#### Given entries

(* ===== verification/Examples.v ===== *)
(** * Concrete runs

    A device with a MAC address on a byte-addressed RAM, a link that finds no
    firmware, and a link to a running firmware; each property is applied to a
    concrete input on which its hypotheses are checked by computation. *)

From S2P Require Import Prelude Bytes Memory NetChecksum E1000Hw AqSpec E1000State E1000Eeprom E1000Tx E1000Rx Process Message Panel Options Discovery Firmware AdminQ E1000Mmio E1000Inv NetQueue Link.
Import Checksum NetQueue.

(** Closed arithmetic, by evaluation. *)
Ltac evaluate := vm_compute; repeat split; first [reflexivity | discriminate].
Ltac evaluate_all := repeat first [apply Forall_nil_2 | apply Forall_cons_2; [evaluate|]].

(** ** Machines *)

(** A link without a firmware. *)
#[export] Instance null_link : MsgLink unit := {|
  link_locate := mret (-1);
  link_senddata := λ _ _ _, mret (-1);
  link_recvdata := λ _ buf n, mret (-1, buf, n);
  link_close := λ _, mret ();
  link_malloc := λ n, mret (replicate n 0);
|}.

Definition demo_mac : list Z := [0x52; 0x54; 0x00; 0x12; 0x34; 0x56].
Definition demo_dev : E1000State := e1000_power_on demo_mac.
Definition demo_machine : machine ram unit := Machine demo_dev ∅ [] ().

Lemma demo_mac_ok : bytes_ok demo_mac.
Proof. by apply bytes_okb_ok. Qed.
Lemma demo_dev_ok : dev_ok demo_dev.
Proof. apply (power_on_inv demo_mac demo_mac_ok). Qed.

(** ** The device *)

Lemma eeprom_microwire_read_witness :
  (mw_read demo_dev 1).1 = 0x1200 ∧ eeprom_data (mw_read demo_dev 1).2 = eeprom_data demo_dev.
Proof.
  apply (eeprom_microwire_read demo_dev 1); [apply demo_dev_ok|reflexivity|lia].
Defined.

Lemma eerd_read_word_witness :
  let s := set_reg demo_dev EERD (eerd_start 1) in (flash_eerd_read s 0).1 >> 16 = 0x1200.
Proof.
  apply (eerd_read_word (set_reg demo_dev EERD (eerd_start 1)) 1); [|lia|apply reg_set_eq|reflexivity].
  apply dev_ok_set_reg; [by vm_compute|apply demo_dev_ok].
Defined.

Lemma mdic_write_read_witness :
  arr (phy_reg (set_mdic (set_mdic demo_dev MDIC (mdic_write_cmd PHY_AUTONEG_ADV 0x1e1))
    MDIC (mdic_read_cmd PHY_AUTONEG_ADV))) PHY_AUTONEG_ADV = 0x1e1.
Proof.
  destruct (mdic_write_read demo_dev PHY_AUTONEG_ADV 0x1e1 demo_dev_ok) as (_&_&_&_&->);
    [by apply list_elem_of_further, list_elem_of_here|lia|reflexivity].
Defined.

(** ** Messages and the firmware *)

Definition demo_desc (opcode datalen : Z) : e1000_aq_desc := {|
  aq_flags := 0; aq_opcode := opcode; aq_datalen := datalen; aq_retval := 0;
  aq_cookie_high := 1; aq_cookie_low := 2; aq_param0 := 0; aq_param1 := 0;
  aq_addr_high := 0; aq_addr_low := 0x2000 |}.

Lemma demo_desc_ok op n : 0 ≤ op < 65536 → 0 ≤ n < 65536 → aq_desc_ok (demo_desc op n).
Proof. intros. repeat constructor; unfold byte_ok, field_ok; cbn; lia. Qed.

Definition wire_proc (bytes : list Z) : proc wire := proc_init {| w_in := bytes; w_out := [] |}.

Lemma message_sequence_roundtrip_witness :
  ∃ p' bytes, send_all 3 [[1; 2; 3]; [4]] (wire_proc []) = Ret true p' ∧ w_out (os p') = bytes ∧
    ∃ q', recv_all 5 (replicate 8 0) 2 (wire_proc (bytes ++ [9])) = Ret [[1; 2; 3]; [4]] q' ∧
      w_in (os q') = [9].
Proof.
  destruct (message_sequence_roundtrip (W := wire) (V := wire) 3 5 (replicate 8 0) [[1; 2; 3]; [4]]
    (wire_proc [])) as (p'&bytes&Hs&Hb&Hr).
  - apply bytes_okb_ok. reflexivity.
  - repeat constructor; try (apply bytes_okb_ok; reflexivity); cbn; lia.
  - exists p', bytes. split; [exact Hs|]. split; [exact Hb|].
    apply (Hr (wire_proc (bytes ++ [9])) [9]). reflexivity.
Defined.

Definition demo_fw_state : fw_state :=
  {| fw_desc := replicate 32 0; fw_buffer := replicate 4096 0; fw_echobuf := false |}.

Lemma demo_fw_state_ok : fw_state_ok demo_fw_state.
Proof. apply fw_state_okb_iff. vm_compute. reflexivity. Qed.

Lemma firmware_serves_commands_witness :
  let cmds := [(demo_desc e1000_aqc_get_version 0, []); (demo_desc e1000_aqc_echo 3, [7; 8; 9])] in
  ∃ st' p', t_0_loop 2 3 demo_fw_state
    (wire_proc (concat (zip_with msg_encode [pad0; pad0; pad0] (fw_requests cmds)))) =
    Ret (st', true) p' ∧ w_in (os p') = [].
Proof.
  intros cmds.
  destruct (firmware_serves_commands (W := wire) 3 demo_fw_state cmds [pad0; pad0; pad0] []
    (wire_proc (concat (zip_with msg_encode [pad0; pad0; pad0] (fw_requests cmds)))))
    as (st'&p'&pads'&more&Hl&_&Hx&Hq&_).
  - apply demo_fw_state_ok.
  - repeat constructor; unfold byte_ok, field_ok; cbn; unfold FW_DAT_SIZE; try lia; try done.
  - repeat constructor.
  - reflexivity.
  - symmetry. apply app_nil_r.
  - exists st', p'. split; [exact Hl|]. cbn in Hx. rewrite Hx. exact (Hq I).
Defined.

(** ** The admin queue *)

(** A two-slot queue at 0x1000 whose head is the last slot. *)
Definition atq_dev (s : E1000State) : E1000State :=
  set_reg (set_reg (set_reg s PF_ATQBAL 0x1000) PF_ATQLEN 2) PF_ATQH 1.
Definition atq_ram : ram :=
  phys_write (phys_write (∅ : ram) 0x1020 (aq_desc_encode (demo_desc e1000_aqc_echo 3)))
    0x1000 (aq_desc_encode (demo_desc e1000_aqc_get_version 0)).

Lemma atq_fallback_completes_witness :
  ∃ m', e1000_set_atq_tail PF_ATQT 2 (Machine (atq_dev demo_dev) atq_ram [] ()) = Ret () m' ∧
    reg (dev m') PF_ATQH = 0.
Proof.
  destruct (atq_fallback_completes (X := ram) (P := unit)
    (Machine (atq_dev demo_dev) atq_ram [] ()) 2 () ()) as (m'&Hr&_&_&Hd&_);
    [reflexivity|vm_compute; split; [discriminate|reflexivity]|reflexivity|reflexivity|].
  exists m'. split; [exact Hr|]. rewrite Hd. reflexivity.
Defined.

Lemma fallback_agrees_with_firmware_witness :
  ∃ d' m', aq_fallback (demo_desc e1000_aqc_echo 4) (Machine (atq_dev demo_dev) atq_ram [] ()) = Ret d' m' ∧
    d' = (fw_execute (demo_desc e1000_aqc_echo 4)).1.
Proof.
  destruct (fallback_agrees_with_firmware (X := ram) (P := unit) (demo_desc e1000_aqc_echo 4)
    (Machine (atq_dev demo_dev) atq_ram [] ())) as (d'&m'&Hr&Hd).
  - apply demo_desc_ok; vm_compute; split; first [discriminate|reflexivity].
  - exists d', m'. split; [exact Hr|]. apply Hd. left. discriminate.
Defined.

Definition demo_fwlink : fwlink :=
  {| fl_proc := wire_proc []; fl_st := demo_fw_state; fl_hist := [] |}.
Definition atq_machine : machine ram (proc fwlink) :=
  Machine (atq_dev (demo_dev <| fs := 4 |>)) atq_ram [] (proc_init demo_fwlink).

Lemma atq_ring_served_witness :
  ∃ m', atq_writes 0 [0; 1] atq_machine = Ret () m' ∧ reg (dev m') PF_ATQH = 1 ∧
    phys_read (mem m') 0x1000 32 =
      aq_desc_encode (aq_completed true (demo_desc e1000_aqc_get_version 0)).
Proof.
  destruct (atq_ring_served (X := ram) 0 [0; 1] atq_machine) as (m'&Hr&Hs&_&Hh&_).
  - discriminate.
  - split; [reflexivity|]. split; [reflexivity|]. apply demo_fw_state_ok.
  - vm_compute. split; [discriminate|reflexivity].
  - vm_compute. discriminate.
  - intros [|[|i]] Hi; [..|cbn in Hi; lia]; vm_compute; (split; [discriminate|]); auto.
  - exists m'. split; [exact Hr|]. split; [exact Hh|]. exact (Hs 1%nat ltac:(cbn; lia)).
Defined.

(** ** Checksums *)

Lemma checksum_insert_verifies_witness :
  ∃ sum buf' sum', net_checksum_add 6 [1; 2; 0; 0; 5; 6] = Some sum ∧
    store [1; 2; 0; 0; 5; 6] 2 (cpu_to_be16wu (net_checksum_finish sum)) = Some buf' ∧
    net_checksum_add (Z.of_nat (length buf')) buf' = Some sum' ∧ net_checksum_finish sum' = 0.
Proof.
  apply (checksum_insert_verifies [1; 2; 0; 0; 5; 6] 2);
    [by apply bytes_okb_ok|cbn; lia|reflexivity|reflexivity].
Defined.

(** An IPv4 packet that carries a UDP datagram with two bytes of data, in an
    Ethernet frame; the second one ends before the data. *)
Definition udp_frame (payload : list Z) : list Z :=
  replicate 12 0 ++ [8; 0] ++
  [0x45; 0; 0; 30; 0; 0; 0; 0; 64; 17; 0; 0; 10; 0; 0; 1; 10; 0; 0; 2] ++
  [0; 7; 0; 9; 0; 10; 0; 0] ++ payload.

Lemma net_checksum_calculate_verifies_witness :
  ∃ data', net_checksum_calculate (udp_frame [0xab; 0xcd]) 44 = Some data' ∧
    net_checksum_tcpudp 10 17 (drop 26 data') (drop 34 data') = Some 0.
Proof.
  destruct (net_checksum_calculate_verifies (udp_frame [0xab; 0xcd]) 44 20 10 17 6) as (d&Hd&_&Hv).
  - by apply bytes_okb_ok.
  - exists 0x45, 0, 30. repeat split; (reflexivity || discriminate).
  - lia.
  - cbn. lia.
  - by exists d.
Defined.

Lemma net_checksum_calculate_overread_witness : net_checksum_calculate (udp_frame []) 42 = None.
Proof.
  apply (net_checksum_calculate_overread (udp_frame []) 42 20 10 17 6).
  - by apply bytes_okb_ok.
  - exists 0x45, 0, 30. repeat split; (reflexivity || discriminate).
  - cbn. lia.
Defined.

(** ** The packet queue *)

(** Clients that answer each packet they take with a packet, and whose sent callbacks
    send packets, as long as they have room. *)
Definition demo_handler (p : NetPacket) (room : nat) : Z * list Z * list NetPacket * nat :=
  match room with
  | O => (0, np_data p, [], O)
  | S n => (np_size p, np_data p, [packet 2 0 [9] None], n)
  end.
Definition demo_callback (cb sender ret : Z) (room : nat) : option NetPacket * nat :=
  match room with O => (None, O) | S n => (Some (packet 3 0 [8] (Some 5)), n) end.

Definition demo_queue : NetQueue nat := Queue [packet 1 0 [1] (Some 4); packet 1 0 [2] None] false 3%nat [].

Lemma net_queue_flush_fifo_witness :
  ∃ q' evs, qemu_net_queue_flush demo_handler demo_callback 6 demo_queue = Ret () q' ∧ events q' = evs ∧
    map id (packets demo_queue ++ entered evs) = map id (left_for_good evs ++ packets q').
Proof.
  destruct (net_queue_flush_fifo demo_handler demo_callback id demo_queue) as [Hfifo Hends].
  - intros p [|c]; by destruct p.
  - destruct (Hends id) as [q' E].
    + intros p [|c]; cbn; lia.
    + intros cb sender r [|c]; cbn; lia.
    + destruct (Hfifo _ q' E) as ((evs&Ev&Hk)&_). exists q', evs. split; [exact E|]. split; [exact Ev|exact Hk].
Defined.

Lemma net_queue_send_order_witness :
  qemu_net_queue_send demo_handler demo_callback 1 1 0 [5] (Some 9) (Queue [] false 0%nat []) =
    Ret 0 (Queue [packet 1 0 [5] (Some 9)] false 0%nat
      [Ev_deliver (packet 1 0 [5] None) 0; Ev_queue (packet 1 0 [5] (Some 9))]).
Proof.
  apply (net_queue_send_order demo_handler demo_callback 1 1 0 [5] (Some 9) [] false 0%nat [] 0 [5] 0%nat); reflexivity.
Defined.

########

**Task goal**: Output exactly the span of lines beginning at the first line of the records and ending at the line that holds "concrete input on", inclusive, with no other text.

**Output below**:
(* ===== verification/Examples.v ===== *)
(** * Concrete runs

    A device with a MAC address on a byte-addressed RAM, a link that finds no
    firmware, and a link to a running firmware; each property is applied to a
    concrete input on which its hypotheses are checked by computation. *)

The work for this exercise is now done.